━━━━━ Data for this task ━━━━━

(* ===== verification/Proc.v ===== *)
(** Proc: processes, [proc.c] (with [getcallerpcs] of [spinlock.c]).

    A kernel stack is a page of [k_mem]: the trap frame and the context the
    code builds there are words at the offsets of [struct trapframe] (x86.h)
    and [struct context] (proc.h). *)

From S2P Require Import Prelude Layout State Mem Spinlock Console Kalloc Vm Sched Bytes CString Sleeplock Disk Bio Log Fs ConsoleDev Dir Pipe File.

(** ** [struct trapframe] *)

Definition tf_eax : Z := 28.
Definition tf_es : Z := 40.
Definition tf_ds : Z := 44.
Definition tf_trapno : Z := 48.
Definition tf_err : Z := 52.
Definition tf_eip : Z := 56.
Definition tf_cs : Z := 60.
Definition tf_eflags : Z := 64.
Definition tf_esp : Z := 68.
Definition tf_ss : Z := 72.
Definition sizeof_tf : Z := 76.
(** [struct context] *)
Definition ctx_ebp : Z := 12.
Definition ctx_eip : Z := 16.
Definition sizeof_ctx : Z := 20.

(** A store of a [ushort]. *)
Definition st16 (m : gmap Z Z) (a v : Z) : gmap Z Z := stb (stb m a (u8 v)) (a + 1) (u8 (v / 256)).

Section proc.
Context {KI : KernelImage} {ENV : Env} {DRV : DiskDriver}.

Definition write32 (a v : Z) : K unit := modify (upd_k_mem (λ m, st32 m a v)).
Definition write16 (a v : Z) : K unit := modify (upd_k_mem (λ m, st16 m a v)).

(** [for(p = ptable.proc; ...) if(p->state == UNUSED) goto found;] *)
Fixpoint proc_scan (f : proc → bool) (l : list proc) (i : nat) : option nat :=
  match l with
  | [] => None
  | p :: l => if f p then Some i else proc_scan f l (S i)
  end.

Definition is_state (st : procstate) (p : proc) : bool := bool_decide (p_state p = st).

Definition allocproc : K (option nat) :=
  acquire L_ptable;;
  r ← gets (λ s, proc_scan (is_state UNUSED) (k_procs s) 0);
  match r with
  | None =>
      release L_ptable;;
      mret None
  | Some p =>
      set_proc p (upd_p_state (λ _, EMBRYO));;
      pid ← gets (λ s, k_nextpid s);
      set_proc p (upd_p_pid (λ _, pid));;
      modify (upd_k_nextpid (Z.add 1));;
      release L_ptable;;
      (* Allocate kernel stack. *)
      kstack ← kalloc;
      set_proc p (upd_p_kstack (λ _, kstack));;
      if kstack =? 0 then
        set_proc p (upd_p_state (λ _, UNUSED));;
        mret None
      else
      let sp := kstack + KSTACKSIZE in
      (* Leave room for trap frame. *)
      let sp := sp - sizeof_tf in
      set_proc p (upd_p_tf (λ _, sp));;
      (* Set up new context to start executing at forkret, which returns to trapret. *)
      let sp := sp - 4 in
      write32 sp k_trapret;;
      let sp := sp - sizeof_ctx in
      set_proc p (upd_p_context (λ _, sp));;
      modify (upd_k_mem (λ m, memset m sp 0 sizeof_ctx));;
      write32 (sp + ctx_eip) k_forkret;;
      mret (Some p)
  end.

(** [initcode]: the linked image of [initcode.S] *)
Definition userinit (initcode : list Z) : K unit :=
  r ← allocproc;
  modify (upd_k_initproc (λ _, r));;
  p ← lift r;
  pgdir ← setupkvm;
  set_proc p (upd_p_pgdir (λ _, pgdir));;
  if pgdir =? 0 then panic "userinit: out of memory?" else
  inituvm pgdir initcode;;
  set_proc p (upd_p_sz (λ _, PGSIZE));;
  pr ← proc_at (Some p);
  let tf := p_tf pr in
  modify (upd_k_mem (λ m, memset m tf 0 sizeof_tf));;
  write16 (tf + tf_cs) (Z.lor (Z.shiftl SEG_UCODE 3) DPL_USER);;
  let ds := Z.lor (Z.shiftl SEG_UDATA 3) DPL_USER in
  write16 (tf + tf_ds) ds;;
  write16 (tf + tf_es) ds;;
  write16 (tf + tf_ss) ds;;
  write32 (tf + tf_eflags) FL_IF;;
  write32 (tf + tf_esp) PGSIZE;;
  write32 (tf + tf_eip) 0;;                              (* beginning of initcode.S *)
  name ← lift (safestrcpy (p_name pr) (chars "initcode" ++ [0]) 16);
  set_proc p (upd_p_name (λ _, name));;
  cwd ← namei (chars "/" ++ [0]);
  set_proc p (upd_p_cwd (λ _, cwd));;
  acquire L_ptable;;
  set_proc p (upd_p_state (λ _, RUNNABLE));;
  release L_ptable.

Definition growproc (n : Z) : K Z :=
  cur ← myproc;
  i ← lift cur;
  pr ← proc_at cur;
  let sz := p_sz pr in
  sz ← (if 0 <? n then
          sz ← allocuvm (p_pgdir pr) sz (u32 (sz + n));
          mret (if sz =? 0 then None else Some sz)
        else if n <? 0 then
          sz ← deallocuvm (p_pgdir pr) sz (u32 (sz + n));
          mret (if sz =? 0 then None else Some sz)
        else mret (Some sz));
  match sz with
  | None => mret (-1)
  | Some sz =>
      set_proc i (upd_p_sz (λ _, sz));;
      switchuvm cur;;
      mret 0
  end.

Definition fork : K Z :=
  cur ← myproc;
  r ← allocproc;
  match r with
  | None => mret (-1)
  | Some np =>
      pr ← proc_at cur;
      (* Copy process state from proc. *)
      pgdir ← copyuvm (p_pgdir pr) (p_sz pr);
      set_proc np (upd_p_pgdir (λ _, pgdir));;
      if pgdir =? 0 then
        n ← proc_at (Some np);
        kfree (p_kstack n);;
        set_proc np (upd_p_kstack (λ _, 0));;
        set_proc np (upd_p_state (λ _, UNUSED));;
        mret (-1)
      else
      pr ← proc_at cur;
      set_proc np (upd_p_sz (λ _, p_sz pr));;
      set_proc np (upd_p_stackSize (λ _, p_stackSize pr));;
      set_proc np (upd_p_parent (λ _, cur));;
      n ← proc_at (Some np);
      modify (upd_k_mem (λ m, memmove m (p_tf n) (p_tf pr) sizeof_tf));;
      (* Clear %eax so that fork returns 0 in the child. *)
      write32 (p_tf n + tf_eax) 0;;
      for_ (Z.to_nat NOFILE) 0 (λ i,
        c ← proc_at cur;
        f ← lift (p_ofile c !! Z.to_nat i);
        match f with
        | None => mret tt
        | Some f => f ← filedup f; set_proc np (upd_p_ofile <[Z.to_nat i := Some f]>)
        end);;
      pr ← proc_at cur;
      cwd ← lift (p_cwd pr);
      cwd ← idup cwd;
      set_proc np (upd_p_cwd (λ _, Some cwd));;
      n ← proc_at (Some np);
      name ← lift (safestrcpy (p_name n) (p_name pr) 16);
      set_proc np (upd_p_name (λ _, name));;
      let pid := p_pid n in
      acquire L_ptable;;
      set_proc np (upd_p_state (λ _, RUNNABLE));;
      release L_ptable;;
      mret pid
  end.

(** [exit] does not return: it ends in [sched], or panics. *)
Definition exit : K unit :=
  cur ← myproc;
  init ← gets (λ s, k_initproc s);
  if bool_decide (cur = init) then panic "init exiting" else
  i ← lift cur;
  (* Close all open files. *)
  for_ (Z.to_nat NOFILE) 0 (λ fd,
    c ← proc_at cur;
    f ← lift (p_ofile c !! Z.to_nat fd);
    match f with
    | None => mret tt
    | Some f => fileclose f;; set_proc i (upd_p_ofile <[Z.to_nat fd := None]>)
    end);;
  begin_op;;
  pr ← proc_at cur;
  cwd ← lift (p_cwd pr);
  iput cwd;;
  end_op;;
  set_proc i (upd_p_cwd (λ _, None));;
  acquire L_ptable;;
  (* Parent might be sleeping in wait(). *)
  pr ← proc_at cur;
  wakeup1 (Chan_proc <$> p_parent pr);;
  (* Pass abandoned children to init. *)
  for_ (Z.to_nat NPROC) 0 (λ k,
    c ← proc_at (Some (Z.to_nat k));
    whenb (bool_decide (p_parent c = cur))
      (init ← gets (λ s, k_initproc s);
       set_proc (Z.to_nat k) (upd_p_parent (λ _, init));;
       whenb (is_state ZOMBIE c) (wakeup1 (Chan_proc <$> init))));;
  (* Jump into the scheduler, never to return. *)
  set_proc i (upd_p_state (λ _, ZOMBIE));;
  sched;;
  panic "zombie exit".

(** One pass over the table: [inl pid] when a child was reaped, otherwise
    [inr havekids]. *)
Fixpoint wait_scan (n : nat) (k : nat) (cur : nat) (havekids : bool) : K (Z + bool) :=
  match n with
  | O => mret (inr havekids)
  | S n =>
      c ← proc_at (Some k);
      if negb (bool_decide (p_parent c = Some cur)) then wait_scan n (S k) cur havekids else
      if is_state ZOMBIE c then
        (* Found one. *)
        let pid := p_pid c in
        kfree (p_kstack c);;
        set_proc k (upd_p_kstack (λ _, 0));;
        freevm (p_pgdir c);;
        set_proc k (upd_p_pid (λ _, 0));;
        set_proc k (upd_p_parent (λ _, None));;
        set_proc k (upd_p_name <[0%nat := 0]>);;
        set_proc k (upd_p_killed (λ _, 0));;
        set_proc k (upd_p_state (λ _, UNUSED));;
        release L_ptable;;
        mret (inl pid)
      else wait_scan n (S k) cur true
  end.

(** [for(;;)] of [wait] *)
Fixpoint wait_loop (turns : nat) (cur : nat) : K Z :=
  r ← wait_scan (Z.to_nat NPROC) 0 cur false;
  match r with
  | inl pid => mret pid
  | inr havekids =>
      pr ← proc_at (Some cur);
      if negb havekids || negb (p_killed pr =? 0) then
        release L_ptable;;
        mret (-1)
      else
      match turns with
      | O => nofuel
      | S turns =>
          (* Wait for children to exit. *)
          sleep (Chan_proc cur) (Some L_ptable);;
          wait_loop turns cur
      end
  end.

Definition wait : K Z :=
  cur ← myproc;
  i ← lift cur;
  acquire L_ptable;;
  wait_loop env_turns i.

(** [swtch(&(c->scheduler), p->context)] *)
Definition swtch_to (p : nat) : K unit :=
  λ s, match env_run p s with Some s' => Ret tt s' | None => Sleep s end.

(** The body of the loop over the process table. *)
Definition scheduler_slot (p : nat) : K unit :=
  pr ← proc_at (Some p);
  whenb (is_state RUNNABLE pr)
    (modify (upd_k_cpu (upd_c_proc (λ _, Some p)));;
     switchuvm (Some p);;
     set_proc p (upd_p_state (λ _, RUNNING));;
     swtch_to p;;
     switchkvm;;
     (* Process is done running for now. *)
     modify (upd_k_cpu (upd_c_proc (λ _, None)))).

(** One turn of [for(;;)]. *)
Definition scheduler_round : K unit :=
  sti;;
  acquire L_ptable;;
  for_ (Z.to_nat NPROC) 0 (λ p, scheduler_slot (Z.to_nat p));;
  release L_ptable.

(** [scheduler], followed for [n] rounds. *)
Definition scheduler (n : nat) : K unit :=
  mycpu;;
  modify (upd_k_cpu (upd_c_proc (λ _, None)));;
  for_ n 0 (λ _, scheduler_round).

Definition forkret : K unit :=
  release L_ptable;;
  first ← gets (λ s, k_first s);
  whenb first
    (modify (upd_k_first (λ _, false));;
     iinit ROOTDEV;;
     initlog ROOTDEV).

Definition kill (pid : Z) : K Z :=
  acquire L_ptable;;
  r ← gets (λ s, proc_scan (λ p, p_pid p =? pid) (k_procs s) 0);
  match r with
  | Some p =>
      set_proc p (upd_p_killed (λ _, 1));;
      pr ← proc_at (Some p);
      (* Wake process from sleep if necessary. *)
      whenb (is_state SLEEPING pr) (set_proc p (upd_p_state (λ _, RUNNABLE)));;
      release L_ptable;;
      mret 0
  | None =>
      release L_ptable;;
      mret (-1)
  end.

(** [pcs[0..10)] filled by [getcallerpcs(v, pcs)] *)
Fixpoint caller_pcs (n : nat) (m : gmap Z Z) (ebp : Z) : list Z :=
  match n with
  | O => []
  | S n =>
      if (ebp =? 0) || (ebp <? KERNBASE) || (ebp =? 0xffffffff) then replicate (S n) 0
      else ld32 m (u32 (ebp + 4)) :: caller_pcs n m (ld32 m ebp)
  end.

Definition getcallerpcs (m : gmap Z Z) (v : Z) : list Z := caller_pcs 10 m (u32 (v - 8)).

Definition state_name (st : procstate) : string :=
  match st with
  | UNUSED => "unused" | EMBRYO => "embryo" | SLEEPING => "sleep "
  | RUNNABLE => "runble" | RUNNING => "run   " | ZOMBIE => "zombie"
  end.

(** [for(i=0; i<10 && pc[i] != 0; i++) cprintf(" %p", pc[i]);] *)
Fixpoint print_pcs (pcs : list Z) : K unit :=
  match pcs with
  | [] => mret tt
  | pc :: pcs => if pc =? 0 then mret tt else cprintf " %p" [AInt pc];; print_pcs pcs
  end.

Definition procdump : K unit :=
  for_ (Z.to_nat NPROC) 0 (λ i,
    p ← proc_at (Some (Z.to_nat i));
    if is_state UNUSED p then mret tt else
    cprintf "%d %s %s" [AInt (p_pid p); AStr (Some (chars (state_name (p_state p)))); AStr (Some (cstr (p_name p)))];;
    whenb (is_state SLEEPING p)
      (m ← gets (λ s, k_mem s);
       print_pcs (getcallerpcs m (u32 (ld32 m (p_context p + ctx_ebp) + 8))));;
    cprintf nl []).
End proc.
(* ===== verification/Usermem.v ===== *)
(** Usermem: the kernel's accesses to user memory and the argument-fetching
    functions of [syscall.c].

    A user address is dereferenced through the page tables in CR3.  A
    page fault taken by the kernel itself on such an access is not followed:
    it is [Undef]. *)

From S2P Require Import Prelude Layout State Mem Spinlock Console Kalloc Sched Bytes CString Sleeplock Disk Bio Log Fs ConsoleDev Dir Pipe File Proc PageTable.

Section usermem.
Context {KI : KernelImage} {ENV : Env} {DRV : DiskDriver}.

(** The kernel address of a mapped user address; stores need PTE_W since
    the kernel runs with CR0.WP set. *)
Definition translate (s : kstate) (w : bool) (va : Z) : option Z :=
  let e := pte (k_mem s) (P2V (c_cr3 (k_cpu s))) (PDX va) (PTX va) in
  if pres e && (negb w || has_flag e PTE_W) then Some (frame_of e + u32 va mod PGSIZE) else None.

Definition uload (va : Z) : K Z := a ← deref (λ s, translate s false va); gets (λ s, ldb (k_mem s) a).

Fixpoint uloads (n : nat) (va : Z) : K (list Z) :=
  match n with
  | O => mret []
  | S n => b ← uload va; bs ← uloads n (u32 (va + 1)); mret (b :: bs)
  end.

Fixpoint ustores (va : Z) (bs : list Z) : K unit :=
  match bs with
  | [] => mret tt
  | b :: bs =>
      a ← deref (λ s, translate s true va);
      modify (upd_k_mem (λ m, stb m a b));;
      ustores (u32 (va + 1)) bs
  end.

(** ** Arguments; [None] is the return value -1 *)

Definition fetchint (addr : Z) : K (option Z) :=
  if (STACK_TOP <=? addr) || (STACK_TOP <? u32 (addr + 4)) then mret None else
  bs ← uloads 4 addr;
  mret (Some (s32 (of_le bs))).

(** [for(s = *pp; s < ep; s++)]: the string with its NUL *)
Fixpoint fetchstr_loop (fuel : nat) (s : Z) : K (option (list Z)) :=
  if s <? STACK_TOP then
    match fuel with
    | O => nofuel
    | S fuel =>
        c ← uload s;
        if c =? 0 then mret (Some [0]) else
        r ← fetchstr_loop fuel (s + 1);
        mret (cons c <$> r)
    end
  else mret None.

(** The bytes [*pp] points at; their number less one is the return value. *)
Definition fetchstr (addr : Z) : K (option (list Z)) :=
  if STACK_TOP <=? addr then mret None else
  fetchstr_loop (Z.to_nat (STACK_TOP - addr)) addr.

Definition argint (n : Z) : K (option Z) :=
  p ← myproc;
  pr ← proc_at p;
  esp ← gets (λ s, ld32 (k_mem s) (p_tf pr + tf_esp));
  fetchint (u32 (esp + 4 + 4 * n)).

Definition argptr (n size : Z) : K (option Z) :=
  i ← argint n;
  match i with
  | None => mret None
  | Some i =>
      if (size <? 0) || (STACK_TOP <=? u32 i) || (STACK_TOP <? u32 (u32 i + size)) then mret None
      else mret (Some (u32 i))
  end.

Definition argstr (n : Z) : K (option (list Z)) :=
  addr ← argint n;
  match addr with
  | None => mret None
  | Some addr => fetchstr (u32 addr)
  end.
End usermem.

━━━━━

* Work item:
Please copy each line from the material above in which the string "followed" appears.

* Solution below:
(** [scheduler], followed for [n] rounds. *)
    page fault taken by the kernel itself on such an access is not followed:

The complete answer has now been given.